From: Deepak Gupta <debug@rivosinc.com>
To: Alexandre Ghiti <alex@ghiti.fr>
Cc: Thomas Gleixner <tglx@linutronix.de>,
Ingo Molnar <mingo@redhat.com>, Borislav Petkov <bp@alien8.de>,
Dave Hansen <dave.hansen@linux.intel.com>,
x86@kernel.org, "H. Peter Anvin" <hpa@zytor.com>,
Andrew Morton <akpm@linux-foundation.org>,
"Liam R. Howlett" <Liam.Howlett@oracle.com>,
Vlastimil Babka <vbabka@suse.cz>,
Lorenzo Stoakes <lorenzo.stoakes@oracle.com>,
Paul Walmsley <paul.walmsley@sifive.com>,
Palmer Dabbelt <palmer@dabbelt.com>,
Albert Ou <aou@eecs.berkeley.edu>,
Conor Dooley <conor@kernel.org>, Rob Herring <robh@kernel.org>,
Krzysztof Kozlowski <krzk+dt@kernel.org>,
Arnd Bergmann <arnd@arndb.de>,
Christian Brauner <brauner@kernel.org>,
Peter Zijlstra <peterz@infradead.org>,
Oleg Nesterov <oleg@redhat.com>,
Eric Biederman <ebiederm@xmission.com>,
Kees Cook <kees@kernel.org>, Jonathan Corbet <corbet@lwn.net>,
Shuah Khan <shuah@kernel.org>, Jann Horn <jannh@google.com>,
Conor Dooley <conor+dt@kernel.org>,
linux-kernel@vger.kernel.org, linux-fsdevel@vger.kernel.org,
linux-mm@kvack.org, linux-riscv@lists.infradead.org,
devicetree@vger.kernel.org, linux-arch@vger.kernel.org,
linux-doc@vger.kernel.org, linux-kselftest@vger.kernel.org,
alistair.francis@wdc.com, richard.henderson@linaro.org,
jim.shu@sifive.com, andybnac@gmail.com, kito.cheng@sifive.com,
charlie@rivosinc.com, atishp@rivosinc.com, evan@rivosinc.com,
cleger@rivosinc.com, alexghiti@rivosinc.com,
samitolvanen@google.com, broonie@kernel.org,
rick.p.edgecombe@intel.com, Zong Li <zong.li@sifive.com>
Subject: Re: [PATCH v12 11/28] riscv/shstk: If needed allocate a new shadow stack on clone
Date: Wed, 9 Apr 2025 07:31:32 -0700 [thread overview]
Message-ID: <Z_aExLYaCm63TObz@debug.ba.rivosinc.com> (raw)

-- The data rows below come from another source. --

Lemma right_mono made made' m : made `prefix_of` made' -> forall level, right made level m -> right made' level m.
Proof.
  intros Hp. induction m as [l d|k|t o a b|s ms IH|s|m c d IH|ms IH] using matcher_rect'; intros level; cbn [right]; try done.
  - intros H. by eapply prefix_lookup_Some.
  - intros H. apply (right_negation made level) in H as (H1 & H2 & H3 & H4). apply (right_negation made' level). split_and!; try done.
    rewrite Forall_forall in *. intros m Hm. by apply IH, H3.
  - intros [H1 H2]. split; [by eapply prefix_lookup_Some|by apply IH].
  - intros H. apply (right_all made level) in H. apply (right_all made' level). rewrite Forall_forall in *. intros m Hm. by apply IH, H.
Qed.

Lemma right_made made level m d : right made level m -> d ∈ dones m -> made !! d = Some level.
Proof.
  induction m as [l d0|k|t o a b|s ms IH|s|m c d0 IH|ms IH] using matcher_rect'; try (intros _ H; by apply elem_of_nil in H).
  - intros H ->%list_elem_of_singleton. done.
  - intros [H1 H2] [->|H]%elem_of_cons; [done|by apply IH].
  - rewrite dones_all, right_all. intros H Hd. apply list_elem_of_join in Hd as (l & Hd & Hl). apply list_elem_of_fmap in Hl as (m & -> & Hm). rewrite Forall_forall in *. by apply (IH m Hm); [apply H|].
Qed.

Lemma asks_dones D context m a : a ∈ asks D context m -> a_done a ∈ dones m.
Proof.
  induction m as [l d0|k|t o a0 b|s ms IH|s|m c d0 IH|ms IH] using matcher_rect'; try (intros H; by apply elem_of_nil in H).
  - cbn. destruct (first_of _); [intros H; by apply elem_of_nil in H|]. intros ->%list_elem_of_singleton. left.
  - cbn. intros [H|H]%elem_of_app; [|right; by apply IH]. destruct (first_of c); [by apply elem_of_nil in H|]. apply list_elem_of_singleton in H as ->. left.
  - rewrite asks_all, dones_all. intros (l & Ha & Hl)%list_elem_of_join. apply list_elem_of_fmap in Hl as (m & -> & Hm). rewrite Forall_forall in IH.
    apply list_elem_of_join. exists (dones m). split; [by apply IH|]. apply list_elem_of_fmap. by exists m.
Qed.
End shape.

(** ** Compiled selectors *)

(** No group of a selector has a combinator in front. *)
Definition leadless_text (t : text) : Prop :=
  forall groups t0 rest, tokenize t = Ok groups -> (t0 :: rest) ∈ groups -> relative (kind_of t0) = None.

(** What [compile] answers for a selector: right in every document, whatever runs it. *)
Record unit_of (askable : text -> Prop) (made : list nat) (t : text) (ms : list matcher) : Prop := {
  u_means D context x : any_sat D context ms x <-> Matches D context t x;
  u_right : Forall (right askable made (length t)) ms;
  u_nodup : NoDup (all_dones ms);
  u_leadless : leadless_text t -> Forall leadless ms
}.

Lemma unit_mono askable made made' t ms : made `prefix_of` made' -> unit_of askable made t ms -> unit_of askable made' t ms.
Proof.
  intros Hp []. split; [done| |done..]. eapply Forall_impl; [done|]. intros m. by apply right_mono.
Qed.

(** ** State *)

Section states.
Context (askable : text -> Prop) (D : dom).

Record good_world (w : world) : Prop := {
  g_dir k i : w_dir w !! k = Some i -> i < length (w_arrays w);
  g_arrays e : e ∈ w_arrays w -> e_run e ∈ w_runs w /\ e_done e < length (w_made w);
  g_nth p r i d : w_nth w !! p = Some (r, i, d) -> r ∈ w_runs w;
  g_last y r d : w_last w !! y = Some (r, d) -> r ∈ w_runs w;
  g_units t ms : w_compiled w !! t = Some ms -> unit_of askable (w_made w) t ms
}.

(** A value [dirruns] was brought to since a call began. *)
Definition live (s : nat) (w : world) (r : double) : Prop := exists j, s <= j /\ w_runs w !! j = Some r.

Definition answered (a : ask) (x : nat) (e : entry) : Prop := exists b, e_result e = Some b /\ (b = true <-> true_from D a x).

Definition kept (s : nat) (A : list ask) (w : world) : Prop :=
  forall a x i e, a ∈ A -> w_dir w !! (x, a_dir a) = Some i -> w_arrays w !! i = Some e -> e_done e = a_done a -> live s w (e_run e) -> answered a x e.

(** The index and the number of a child, and the number of a child from the last. *)
Definition nth_right (p i : nat) (diff : Z) : Prop :=
  exists l1 y l2, children D p = l1 ++ y :: l2 /\ length l1 = i /\ element D y = true /\ diff = numbered (element D) l1.

Definition last_right (y : nat) (diff : Z) : Prop :=
  exists p l1 l2, parent D y = Some p /\ children D p = l1 ++ y :: l2 /\ diff = numbered (element D) l2.

Definition counted (s : nat) (w : world) : Prop :=
  (forall p r i d, w_nth w !! p = Some (r, i, d) -> live s w r -> nth_right p i d) /\
  (forall y r d, w_last w !! y = Some (r, d) -> live s w r -> last_right y d).

(** A call: the number of runs when it began, [outermostContext], the level of the selector, the numbers made before. *)
Record call := Call { c_start : nat; c_outer : outer; c_level : nat; c_made : list nat }.

Record state (c : call) (A : list ask) (w : world) : Prop := {
  s_good : good_world w;
  s_outer : w_outermost w = c_outer c;
  s_live : live (c_start c) w (w_dirruns w);
  s_kept : kept (c_start c) A w;
  s_counted : counted (c_start c) w;
  s_made : c_made c `prefix_of` w_made w
}.

(** What a call changes for its caller: new arrays, of the numbers [ds] or of lower levels, and numbers of children that are right. *)
Record frame (level : nat) (ds : list nat) (w w' : world) : Prop := {
  f_arrays : w_arrays w `prefix_of` w_arrays w';
  f_runs : w_runs w `prefix_of` w_runs w';
  f_made : w_made w `prefix_of` w_made w';
  f_dir k i : w_dir w' !! k = Some i -> w_dir w !! k = Some i \/
    length (w_arrays w) <= i /\ exists e, w_arrays w' !! i = Some e /\
    (e_done e ∈ ds \/ exists l, w_made w' !! e_done e = Some l /\ l < level);
  f_nth p r i d : w_nth w' !! p = Some (r, i, d) -> w_nth w !! p = Some (r, i, d) \/ nth_right p i d;
  f_last y r d : w_last w' !! y = Some (r, d) -> w_last w !! y = Some (r, d) \/ last_right y d
}.

Lemma frame_refl level ds w : frame level ds w w.
Proof. split; auto. Qed.

Lemma frame_trans level ds w1 w2 w3 : frame level ds w1 w2 -> frame level ds w2 w3 -> frame level ds w1 w3.
Proof.
  intros H1 H2. split.
  - etrans; [apply (f_arrays _ _ _ _ H1)|apply (f_arrays _ _ _ _ H2)].
  - etrans; [apply (f_runs _ _ _ _ H1)|apply (f_runs _ _ _ _ H2)].
  - etrans; [apply (f_made _ _ _ _ H1)|apply (f_made _ _ _ _ H2)].
  - intros k i Hk. destruct (f_dir _ _ _ _ H2 k i Hk) as [Hk2|(Hi & e & He & Hd)].
    + destruct (f_dir _ _ _ _ H1 k i Hk2) as [Hk1|(Hi & e & He & Hd)]; [by left|]. right. split; [done|]. exists e.
      split; [eapply prefix_lookup_Some; [done|apply (f_arrays _ _ _ _ H2)]|]. destruct Hd as [Hd|(l & Hl & Hlt)]; [by left|]. right. exists l.
      split; [|done]. eapply prefix_lookup_Some; [done|apply (f_made _ _ _ _ H2)].
    + right. split; [|by exists e]. pose proof (prefix_length _ _ (f_arrays _ _ _ _ H1)). lia.
  - intros p r i d Hp. destruct (f_nth _ _ _ _ H2 p r i d Hp) as [Hp2|]; [|by right]. by apply (f_nth _ _ _ _ H1).
  - intros y r d Hy. destruct (f_last _ _ _ _ H2 y r d Hy) as [Hy2|]; [|by right]. by apply (f_last _ _ _ _ H1).
Qed.

Lemma frame_weaken level level' ds ds' w w' : level <= level' -> ds ⊆ ds' -> frame level ds w w' -> frame level' ds' w w'.
Proof.
  intros Hl Hd []. split; try done. intros k i Hk. destruct (f_dir0 k i Hk) as [|(Hi & e & He & [Hds|(l & Hm & Hlt)])]; [by left|right..].
  - split; [done|]. exists e. split; [done|]. left. by apply Hd.
  - split; [done|]. exists e. split; [done|]. right. exists l. split; [done|lia].
Qed.

(** For its caller, all that a call of a lower level makes is of a lower level. *)
Lemma frame_inside level level' ds w w' : level' < level -> (forall d, d ∈ ds -> w_made w' !! d = Some level') -> frame level' ds w w' -> frame level [] w w'.
Proof.
  intros Hl Hd []. split; try done. intros k i Hk. destruct (f_dir0 k i Hk) as [|(Hi & e & He & [Hds|(l & Hm & Hlt)])]; [by left|right..].
  - split; [done|]. exists e. split; [done|]. right. exists level'. split; [by apply Hd|done].
  - split; [done|]. exists e. split; [done|]. right. exists l. split; [done|lia].
Qed.

(** A run that was known before is live only if it was. *)
Lemma live_back s w w' r : w_runs w `prefix_of` w_runs w' -> distinct (w_runs w') -> r ∈ w_runs w -> live s w' r -> live s w r.
Proof.
  intros Hp Hd [i Hi]%list_elem_of_lookup (j & Hj & Hr). exists j. split; [done|].
  rewrite <- (Hd i j r r); [done|by eapply prefix_lookup_Some|done|by left].
Qed.

Lemma live_mono s w w' r : w_runs w `prefix_of` w_runs w' -> live s w r -> live s w' r.
Proof. intros Hp (j & Hj & Hr). exists j. split; [done|]. by eapply prefix_lookup_Some. Qed.

Lemma live_in s w r : live s w r -> r ∈ w_runs w.
Proof. intros (j & _ & Hr). by eapply list_elem_of_lookup_2. Qed.

Definition owned (made : list nat) (level : nat) (ds : list nat) (B : list ask) : Prop :=
  forall b, b ∈ B -> a_done b ∉ ds /\ made !! a_done b = Some level.

(** What is kept for others stays right. *)
Lemma kept_frame s level ds B made w w' : frame level ds w w' -> good_world w -> distinct (w_runs w') -> made `prefix_of` w_made w ->
  owned made level ds B -> kept s B w -> kept s B w'.
Proof.
  intros F G Hd Hm Ho Hk b x i e Hb Hi He Hde Hl. destruct (Ho b Hb) as [Hnd Hmade].
  destruct (f_dir _ _ _ _ F _ _ Hi) as [Hi'|(_ & e' & He' & Hnew)].
  - destruct (lookup_lt_is_Some_2 (w_arrays w) i (g_dir _ G _ _ Hi')) as [e' He'].
    pose proof (prefix_lookup_Some _ _ _ _ He' (f_arrays _ _ _ _ F)) as E. rewrite He in E. injection E as <-.
    apply (Hk b x i e Hb Hi' He' Hde). apply (live_back s w w'); [apply F|done| |done]. apply (g_arrays _ G). by eapply list_elem_of_lookup_2.
  - exfalso. rewrite He in He'. injection He' as <-. destruct Hnew as [Hin|(l & Hl1 & Hlt)]; [by rewrite Hde in Hin|].
    assert (w_made w' !! e_done e = Some level) as E; [|rewrite Hl1 in E; injection E as ->; lia].
    rewrite Hde. eapply prefix_lookup_Some; [exact Hmade|]. etrans; [exact Hm|apply F].
Qed.

Lemma counted_frame s level ds w w' : frame level ds w w' -> good_world w -> distinct (w_runs w') -> counted s w -> counted s w'.
Proof.
  intros F G Hd [H1 H2]. split.
  - intros p r i d Hp Hl. destruct (f_nth _ _ _ _ F p r i d Hp) as [Hp'|]; [|done]. apply (H1 p r i d Hp'), (live_back s w w'); [apply F|done| |done].
    by eapply g_nth.
  - intros y r d Hy Hl. destruct (f_last _ _ _ _ F y r d Hy) as [Hy'|]; [|done]. apply (H2 y r d Hy'), (live_back s w w'); [apply F|done| |done].
    by eapply g_last.
Qed.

In-Reply-To: <3f9c48a6-1256-4e52-a26a-7f80f3b7c05a@ghiti.fr>
On Tue, Apr 08, 2025 at 12:51:45PM +0200, Alexandre Ghiti wrote:
>
>On 14/03/2025 22:39, Deepak Gupta wrote:
>>Userspace specifies CLONE_VM to share address space and spawn new thread.

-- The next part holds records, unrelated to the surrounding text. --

Lemma compile_right (t : text) groups w : fine t -> length t <= n -> groups_of t groups ->
  good_world w -> returns w (compile inner t groups) (fun ms w' => unit_of (w_made w') t ms /\ compiles w w').
Proof using inner_does.
  intros Hf Hn Hg G. unfold compile. apply returns_get. destruct (w_compiled w !! t) as [ms|] eqn:Ec.
  { apply returns_ret. split; [by apply (g_units _ _ G)|by apply compiles_refl]. }
  destruct (fine_groups t Hf) as (gs & Egs & Hok).
  eapply (returns_bind _ _ _ (fun g w' => g = gs /\ w' = w)).
  { destruct groups as [g|]; [rewrite (Hg g eq_refl) in Egs; injection Egs as ->; by do 2 eexists|]. rewrite Egs. by do 2 eexists. }
  intros g w1 [-> ->].
  eapply returns_bind; [apply (match_groups_does t (rev gs) w G)|].
  { rewrite rev_reverse, Forall_reverse, Forall_forall. intros g Hin.
    destruct t as [|c t0]; [injection Egs as <-; by apply elem_of_nil in Hin|]. destruct (tokens_text _ _ Egs) as (seps & _ & Hne & _); [done|].
    rewrite Forall_forall in Hne. split_and!; [by apply Hne|cbn; lia|rewrite Forall_forall; intros k Hk; by apply (Hok g)|].
    intros k m a Hk Em. pose proof (argument_shorter _ _ _ _ _ _ Egs Hin Hk Em). lia. }
  intros ms w1 [[Q1 Q2 Q3 Q4 Q5] C].
  assert (forall D context x, any_sat D context ms x <-> Matches D context t x) as Hm.
  { intros D context x. rewrite Q1, <- (groups_sat_parts D context t gs x Egs), !Exists_exists. setoid_rewrite rev_reverse. by setoid_rewrite elem_of_reverse. }
  assert (unit_of (w_made w1) t ms) as U.
  { split; try done. intros Hl. apply Q5. rewrite rev_reverse, Forall_reverse, Forall_forall. intros [|k g] Hin; [done|]. by apply (Hl gs k g). }
  eapply (returns_bind _ _ _ (fun _ w' => w' = cache_put t ms w1)); [by do 2 eexists|]. intros [] w2 ->. apply returns_ret.
  pose proof (cache_put_compiles t ms w1 (m_good _ _ C) U) as C2. split; [|by eapply compiles_trans]. eapply unit_mono; [apply C2|exact U].
Qed.
End compiling.

Lemma compile_n_does n : forall t groups w, fine t -> length t < n -> groups_of t groups -> good_world askable w ->
  returns w (compile_n n t groups) (fun ms w' => unit_of askable (w_made w') t ms /\ compiles w w').
Proof.
  induction n as [|n IH]; intros t groups w Hf Hn Hg G; [lia|]. cbn [compile_n].
  apply (compile_right n (fun t => compile_n n t None)); try done; [|lia].
  intros a w' Ha Hl G'. by apply IH.
Qed.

>>`clone` allow userspace to specify a new stack for new thread. However
>>there is no way to specify new shadow stack base address without changing
>>API. This patch allocates a new shadow stack whenever CLONE_VM is given.
>>
>>In case of CLONE_VFORK, parent is suspended until child finishes and thus
>>can child use parent shadow stack. In case of !CLONE_VM, COW kicks in
>>because entire address space is copied from parent to child.
>>
>>`clone3` is extensible and can provide mechanisms using which shadow stack
>>as an input parameter can be provided. This is not settled yet and being
>>extensively discussed on mailing list. Once that's settled, this commit
>>will adapt to that.
>
>
>What's the status of this discussion? Can you provide a Link to it?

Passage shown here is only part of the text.